建日向日豊久士比泥別
たけひむかひとよくじひねわけ
- 古事記
- 建日向日豊久士比泥別(たけひむかひとよくじひねわけ)
- 先代旧事本紀
- 豊久士比泥別(とよくじひねわけ)
「古事記」、「先代旧事本紀」に言及される記紀神話における地霊。「伊邪那岐命(いざなぎのみこと)」と「伊邪那美命(いざなみのみこと)」による国産みの際生まれた14島の4番目で大八島に属する筑紫島のうち、肥国(ひのくに)つまり現在の佐賀県・長崎県・熊本県あたりの地方を神格化した存在。「先代旧事本紀」では「豊久士比泥別(とよくじひねわけ)」として日向国(宮崎県)があてられる。
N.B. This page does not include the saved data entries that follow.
(** [removeListener] drops the most recently added matching instance. *)
Fixpoint remove_last (channel : string) (ref : nat) (rev_reg : Registry)
    : Registry :=
  match rev_reg with
  | [] => []
  | (c, l) :: rest =>
      if bool_decide (c = channel) && bool_decide (listener_ref l = ref)
      then rest
      else (c, l) :: remove_last channel ref rest
  end.

Definition removeUpdateListener (l : Listener) (reg : Registry) : Registry :=
  rev (remove_last "orbitdb:update" (listener_ref l) (rev reg)).

(** The callback installed by [initializeApp] (step 6); the address is
    the module variable [intentionsDbAddress] at the time of the call. *)
Definition intentions_callback (intentionsDbAddress : string)
    (data : UpdateMessage) : list Reaction :=
  Logged "Database update received:" ::
  (if bool_decide (upd_address data = intentionsDbAddress)
   then [ReloadIntentions intentionsDbAddress]
   else []).

(** The listener of an application instance watching [address]. *)
Definition subscriber (ref : nat) (address : string) : Listener :=
  mkListener ref (intentions_callback address).

(** [webContents.send(channel, msg)] as received by the renderer: every
    listener on the channel is invoked with the message. *)
Definition receive (reg : Registry) (channel : string) (msg : UpdateMessage)
    : list (nat * UpdateMessage * list Reaction) :=
  flat_map
    (fun cl : string * Listener =>
       if bool_decide (cl.1 = channel)
       then [(listener_ref cl.2, msg, callback cl.2 msg)]
       else [])
    reg.

(** All listener invocations caused by a list of bridge effects. *)
Definition deliver (reg : Registry) (effects : list Effect)
    : list (nat * UpdateMessage * list Reaction) :=
  flat_map
    (fun e => match e with
              | WebContentsSend channel msg => receive reg channel msg
              | _ => []
              end)
    effects.

(** The invocations caused by database object [db] emitting ['update']
    with [entry]. *)
Definition deliveries (st : State) (reg : Registry) (db : nat) (entry : Entry)
    : list (nat * UpdateMessage * list Reaction) :=
  deliver reg (on_update st db entry).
神名の意味は判然としないが、「久士比(くじひ)」は「奇霊(くしび)」つまり霊妙な様を表すと思われる。長崎県雲仙市千々石町の「温泉神社(うんぜんじんじゃ)」では「白日別(しらひわけ)」、「豊日別(とよひわけ)」、「速日別(はやひわけ)」、「建日別(たけひわけ)」、「豊久士比泥別(とよくじひねわけ)」(→建日向日豊久士比泥別)の五柱を祀る。